La meilleure analogie, c’est celle du 11 septembre

Le gouvernement israélien a été pris par surprise, ses services secrets au premier chef. À cause de cela – et de la date choisie – on compare le massacre perpétré par le Hamas avec la guerre du Kippour de 1973, marquée par une faute comparable. Pourtant la meilleure analogie, c’est celle du 11 septembre : une puissance dominante soudain frappée chez elle, une démocratie blessée au cœur par un acte inédit d’hyperterrorisme, quelque 700 morts à ce jour, soit, en proportion de la population d’Israël (9 millions d’habitants), des pertes humaines supérieures à celles des Twin Towers. Avec cette cruauté supplémentaire : plus de cent otages enlevés par les terroristes et séquestrés à Gaza, dans l’espoir d’en faire des boucliers humains.

Le Hamas islamiste, à qui des militants aveugles et sectaires croient en France trouver une justification, veut venger l’humiliation des Palestiniens, remettre leur cause sur le devant de la scène mondiale : par sa haineuse violence, il ne leur apportera que du malheur. Aucun gouvernement, de droite, de gauche ou du centre, ne peut subir cette épreuve sans préparer une riposte à la mesure de l’attaque. Le gouvernement israélien mérite toutes sortes de critiques – nous n’avons pas manqué de les rappeler – mais il a le droit de se défendre. De nouveaux combats prolongeront ceux de ce week-end. Dissimulé parmi les civils de Gaza, le Hamas attirera sur eux les cruautés de la guerre.

Comment négocier avec une organisation qui proclame sa volonté de détruire Israël ?

La négociation est toujours préférable ? Certes.

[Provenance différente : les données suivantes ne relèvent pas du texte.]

(* ===== verification/MiniFmt.v ===== *)
(** * Named fields in a format

    [Sprintf] of [utils/minifmt.go]: the fields, written as a word in braces, that the format
    holds are looked up, and each value found takes the place of the first such field the
    text then holds.  [extra] are the values as [%v] prints them. *)
From Stdlib Require Import Strings.Ascii.
From S2P Require Import Prelude.
#[local] Open Scope mq_scope.
#[local] Open Scope list_scope.
#[local] Open Scope Z_scope.

Abbreviation chars := (list ascii).

Definition open_brace : ascii := "{"%char.
Definition close_brace : ascii := "}"%char.

(** [\w] *)
Definition is_word (c : ascii) : bool :=
  let n := N_of_ascii c in
  ((48 <=? n) && (n <=? 57) || (65 <=? n) && (n <=? 90) || (97 <=? n) && (n <=? 122) || (n =? 95))%N.

(** The word characters at the beginning. *)
Fixpoint span_word (s : chars) : chars * chars :=
  match s with
  | [] => ([], [])
  | c :: rest => if is_word c then let '(w, r) := span_word rest in (c :: w, r) else ([], s)
  end.

(** A match of the field's expression at the beginning: the word, and what follows. *)
Definition field_at (s : chars) : option (chars * chars) :=
  match s with
  | c :: rest =>
      if decide (c = open_brace) then
        match span_word rest with
        | (w :: ws, d :: r) => if decide (d = close_brace) then Some (w :: ws, r) else None
        | _ => None
        end
      else None
  | [] => None
  end.

Definition braced (field : chars) : chars := open_brace :: field ++ [close_brace].

(** A format as its fields and the characters between them; a step consumes a character
    at least. *)
Inductive token := Lit (c : ascii) | Field (name : chars).

Fixpoint tokens (fuel : nat) (s : chars) : list token :=
  match fuel, s with
  | S fuel, c :: rest =>
      match field_at s with
      | Some (w, r) => Field w :: tokens fuel r
      | None => Lit c :: tokens fuel rest
      end
  | _, _ => []
  end.

(** [FindAllString] *)
Definition find_fields (s : chars) : list chars :=
  omap (fun t => match t with Field w => Some w | Lit _ => None end) (tokens (length s) s).

Fixpoint has_prefix (sub s : chars) : bool :=
  match sub, s with
  | [], _ => true
  | a :: sub, b :: s => bool_decide (a = b) && has_prefix sub s
  | _, [] => false
  end.

(** [strings.Replace] of the first occurrence. *)
Fixpoint replace_first (sub by_ s : chars) : chars :=
  if has_prefix sub s then by_ ++ drop (length sub) s
  else match s with [] => [] | c :: s => c :: replace_first sub by_ s end.

Definition fill (extra : chars -> option chars) (ret field : chars) : chars :=
  match extra field with
  | None => ret
  | Some v => replace_first (braced field) v ret
  end.

Definition Sprintf (format : chars) (extra : chars -> option chars) : chars :=
  foldl (fill extra) format (find_fields format).

(** ** What holds

    [Sprintf] is the substitution of the fields, as long as braces stand for fields only. *)

(** ** The reference *)

Definition unparse (t : token) : chars := match t with Lit c => [c] | Field w => braced w end.

Definition subst (extra : chars -> option chars) (t : token) : chars :=
  match t with
  | Lit c => [c]
  | Field w => match extra w with Some v => v | None => braced w end
  end.

(** ** Tokens *)

Lemma span_word_app s w r : span_word s = (w, r) -> s = w ++ r /\ Forall (fun c => is_word c = true) w.
Proof.
  revert w r. induction s as [|c s IH]; intros w r H; cbn in H; [by injection H as <- <-|].
  destruct (is_word c) eqn:Ec; [|by injection H as <- <-]. destruct (span_word s) as [w' r']. injection H as <- <-.
  destruct (IH w' r' eq_refl) as [-> Hw]. by split; [|constructor].
Qed.

Lemma field_at_spec s w r : field_at s = Some (w, r) -> s = braced w ++ r /\ Forall (fun c => is_word c = true) w.
Proof.
  unfold field_at. destruct s as [|c s]; [done|]. case_decide as Hc; [|done]. destruct (span_word s) as [[|a ws] [|d r']] eqn:E; try done.
  case_decide as Hd; [|done]. intros [= <- <-]. destruct (span_word_app _ _ _ E) as [-> Hw]. subst. split; [|done].
  unfold braced. cbn. by rewrite <- app_assoc.
Qed.

(** The tokens are the format, and fields are words. *)
Lemma tokens_unparse fuel s : (length s <= fuel)%nat ->
  flat_map unparse (tokens fuel s) = s /\ Forall (fun t => match t with Field w => Forall (fun c => is_word c = true) w | Lit _ => True end) (tokens fuel s).
Proof.
  revert s. induction fuel as [|fuel IH]; intros [|c s] Hf; cbn [length] in Hf; try done; [lia|]. cbn [tokens].
  destruct (field_at (c :: s)) as [[w r]|] eqn:E.
  - destruct (field_at_spec _ _ _ E) as [Hs Hw]. assert (Hl : (length r <= fuel)%nat).
    { apply (f_equal length) in Hs. rewrite length_app in Hs. unfold braced in Hs. cbn in Hs. rewrite length_app in Hs. lia. }
    destruct (IH r Hl) as [H1 H2]. cbn. split; [by rewrite H1|by constructor].
  - destruct (IH s ltac:(lia)) as [H1 H2]. cbn. split; [by rewrite H1|by constructor].
Qed.

(** ** Replacing *)

Lemma has_prefix_app a b : has_prefix a (a ++ b) = true.
Proof. induction a as [|x a IH]; [done|]. cbn. by rewrite bool_decide_true. Qed.

Lemma has_prefix_spec a s : has_prefix a s = true -> exists b, s = a ++ b.
Proof.
  revert s. induction a as [|x a IH]; intros [|y s] H; try done; [by exists []|by exists (y :: s)|]. cbn in H.
  apply andb_prop in H as [H1%bool_decide_eq_true H2]. subst. destruct (IH s H2) as (b & ->). by exists b.
Qed.

Lemma replace_here sub v rest : replace_first sub v (sub ++ rest) = v ++ rest.
Proof. pose proof (has_prefix_app sub rest) as H. destruct (sub ++ rest) eqn:E; cbn [replace_first]; rewrite H, <- E; by rewrite drop_app_length. Qed.

Definition word (w : chars) : Prop := close_brace ∉ w.

Lemma word_is_word w : Forall (fun c => is_word c = true) w -> word w.
Proof. rewrite Forall_forall. intros H Hin. by specialize (H _ Hin). Qed.

(** Text that does not hold the field, so that the search goes past it. *)
Definition skipped (w t : chars) : Prop := forall v rest, replace_first (braced w) v (t ++ rest) = t ++ replace_first (braced w) v rest.

Lemma skipped_nil w : skipped w [].
Proof. done. Qed.

Lemma skipped_app w t u : skipped w t -> skipped w u -> skipped w (t ++ u).
Proof. intros H1 H2 v rest. by rewrite <- !app_assoc, H1, H2. Qed.

Lemma replace_past sub v c s : has_prefix sub (c :: s) = false -> replace_first sub v (c :: s) = c :: replace_first sub v s.
Proof. intros H. cbn [replace_first]. by rewrite H. Qed.

Lemma skipped_char w c : c <> open_brace -> skipped w [c].
Proof.
  intros Hc v rest. cbn [app]. apply replace_past. cbn. by rewrite bool_decide_false.
Qed.

Lemma skipped_text w t : open_brace ∉ t -> skipped w t.
Proof.
  induction t as [|c t IH]; intros H; [done|]. apply not_elem_of_cons in H as [Hc Ht]. apply (skipped_app w [c] t); [|by apply IH].
  apply skipped_char. congruence.
Qed.

Lemma app_close_inj a b x y : word a -> word b -> a ++ close_brace :: x = b ++ close_brace :: y -> a = b.
Proof.
  unfold word. revert b. induction a as [|c a IH]; intros [|d b] Ha Hb E; cbn in E; [done| | |].
  - injection E as <- _. exfalso. apply Hb, list_elem_of_here.
  - injection E as -> _. exfalso. apply Ha, list_elem_of_here.
  - injection E as -> E. f_equal. apply not_elem_of_cons in Ha as [_ Ha], Hb as [_ Hb]. by apply IH.
Qed.

Lemma skipped_field w x : word w -> word x -> open_brace ∉ x -> w <> x -> skipped w (braced x).
Proof.
  intros Hw Hx Ho Hn v rest. unfold braced at 2 3. cbn [app]. rewrite replace_past.
  - f_equal. apply skipped_text. rewrite elem_of_app, list_elem_of_singleton. intros [?|?]; [done|discriminate].
  - apply not_true_iff_false. intros (b & Hb)%has_prefix_spec. unfold braced in Hb. cbn [app] in Hb. injection Hb as Hb.
    rewrite <- !app_assoc in Hb. cbn [app] in Hb. symmetry in Hb. by apply app_close_inj in Hb.
Qed.

(** ** [Sprintf] *)

(** Every character outside a field and in a value is not an opening brace. *)
Definition plain_token (t : token) : Prop := match t with Lit c => c <> open_brace | Field _ => True end.

Lemma fill_tokens extra toks : forall before,
  Forall plain_token toks -> Forall (fun t => match t with Field w => Forall (fun c => is_word c = true) w | Lit _ => True end) toks ->
  (forall w v, extra w = Some v -> open_brace ∉ v) -> (forall w v, extra w = Some v -> word w -> skipped w before) ->
  foldl (fill extra) (before ++ flat_map unparse toks) (omap (fun t => match t with Field w => Some w | Lit _ => None end) toks)
    = before ++ flat_map (subst extra) toks.
Proof.
  induction toks as [|t toks IH]; intros before Hp Hw He Hb; [done|]. apply Forall_cons in Hp as [Ht Hp], Hw as [Hf Hw]. destruct t as [c|w]; cbn [omap list_omap flat_map foldl unparse subst app].
  - change (c :: flat_map unparse toks) with ([c] ++ flat_map unparse toks). change (c :: flat_map (subst extra) toks) with ([c] ++ flat_map (subst extra) toks).
    rewrite !app_assoc. apply IH; try done. intros w v Hv Hx. apply skipped_app; [by eapply Hb|]. by apply skipped_char.
  - destruct (extra w) as [v|] eqn:Ev; unfold fill at 2; rewrite Ev.
    + rewrite (Hb w v Ev (word_is_word w Hf)).
      rewrite replace_here, !app_assoc. apply IH; try done. intros w' v' Hv' Hx. apply skipped_app; [by eapply Hb|]. apply skipped_text. by eapply He.
    + rewrite !app_assoc. apply IH; try done. intros w' v' Hv' Hx. apply skipped_app; [by eapply Hb|]. apply skipped_field; [done|by apply word_is_word| |congruence].
      rewrite Forall_forall in Hf. intros Hin. by specialize (Hf _ Hin).
Qed.

(** Every field that has a value becomes that value, and everything else stays, if braces
    open fields only, in the format and in no value. *)
Lemma Sprintf_substitutes format extra :
  Forall plain_token (tokens (length format) format) -> (forall w v, extra w = Some v -> open_brace ∉ v) ->
  Sprintf format extra = flat_map (subst extra) (tokens (length format) format).
Proof.
  intros Hp He. destruct (tokens_unparse (length format) format (le_n _)) as [Hs Hw]. unfold Sprintf, find_fields.
  rewrite <- Hs at 1. by apply (fill_tokens extra _ []).
Qed.

(** A value with a brace is searched for the fields that follow. *)
Example value_with_field :
  let a := String.list_ascii_of_string "a" in let b := String.list_ascii_of_string "b" in
  Sprintf (braced a ++ braced b) (fun w => if decide (w = a) then Some (braced b) else if decide (w = b) then Some ["1"%char] else None)
    = "1"%char :: braced b.
Proof. vm_compute. reflexivity. Qed.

Mais comment négocier, ici et maintenant, avec une organisation obscurantiste et impitoyable, qui proclame solennellement – dans sa charte fondatrice, toujours en vigueur – sa volonté de détruire l’État d’Israël ? Comment éviter que les actions du Hamas ne confortent les plus extrémistes du spectre politique israélien et ne répandent un peu plus l’idée que toute concession est inutile, que tout scrupule est nuisible, que toute reconnaissance des droits de l’adversaire est vaine ? Un seul espoir : que le gouvernement attaqué, légitime dans sa défense, admette que le cycle infernal de la violence été de la contre-violence doit être contenu, maîtrisé, dans l’intérêt même du peuple israélien. Souvent la retenue du plus fort est la meilleure politique. Après le 11 septembre, le gouvernement américain, au-delà de sa réplique légitime en Afghanistan, avait déclenché la deuxième guerre du Golfe. On connaît la suite…

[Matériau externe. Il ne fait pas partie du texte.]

(** * Stream Deck protocol layer: a shallow embedding of [models/base.ts]

    The class [StreamDeckBase] turns key fills, panel fills and brightness
    changes into fixed-size HID reports, and turns raw input reports into
    edge-triggered key events.  This development embeds the class as Rocq
    functions and proves the properties its specification states.

    Conventions of the embedding:
    - a JavaScript [number] is an integer of [Z] (fractions, [NaN] and
      strings passed as numbers are outside the model);
    - a Node [Buffer] or a [number[]] holding bytes is a [list Z];
    - a synchronous call that may throw returns a [Completion];
    - a method that touches the device or [keyState] is a state transformer
      over [StreamDeck], returning an [Outcome] that tells a synchronous
      throw from a rejected and from a fulfilled promise. *)

From Equations Require Import Equations.
From Equations.Prop Require Import Logic.
From stdpp Require Import base option list list_numbers gmap strings.
From Stdlib Require Import ZArith Lia.

Local Open Scope Z_scope.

Ce qui mène à l’inévitable réflexion, au-delà de l’irrépressible émotion devant le massacre. Nous l’avons aussi écrit : un gouvernement qui se faisait fort de garantir en toutes circonstances son hégémonie militaire, de résoudre tout conflit par la force, de protéger sa population en jouant le fait accompli et l’intransigeance permanente, n’a pas évité le retour de l’insécurité et de la guerre.

L’espoir de la paix par le partage des terres reste la seule boussole possible pour ce peuple israélien

Les grands esprits se moquent volontiers de la « solution à deux États » dont l’ONU et nombre de nations se réclament pour chercher une issue au conflit. On le comprend : elle n’a jamais semblé plus éloignée et les crimes du Hamas la rendent encore plus nébuleuse. Mais quid de l’autre solution ? Celle de la force qu’on croit à jamais supérieure, celle de l’implacable mais vaine dissuasion de l’ennemi, c’est-à-dire celle de la guerre sans fin ? On admettra, après ce sanglant week-end, qu’elle n’a pas non plus apporté la sécurité au peuple israélien.

La droite israélienne, alliée à l’extrême-droite, favorise, par sa dureté, la domination des terroristes du Hamas parmi les Palestiniens, facilitant leur recrutement, leur armement et leur manipulation par des puissances hostiles, l’Iran au premier rang. Le compromis à jamais impossible ? La guerre du Kippour, déjà citée, a mené, six ans plus tard, à la conclusion d’un traité de paix avec l’Égypte, jamais violé depuis cinquante ans. L’Histoire nous le rappelle : rien n’empêchera qu’au-delà du sang et des larmes, en dépit des épreuves et des morts, l’espoir de la paix par le partage des terres, serait-il lointain et à peine visible, reste la seule boussole possible pour ce peuple israélien qui aspire, comme les autres, à la sécurité et à la vie.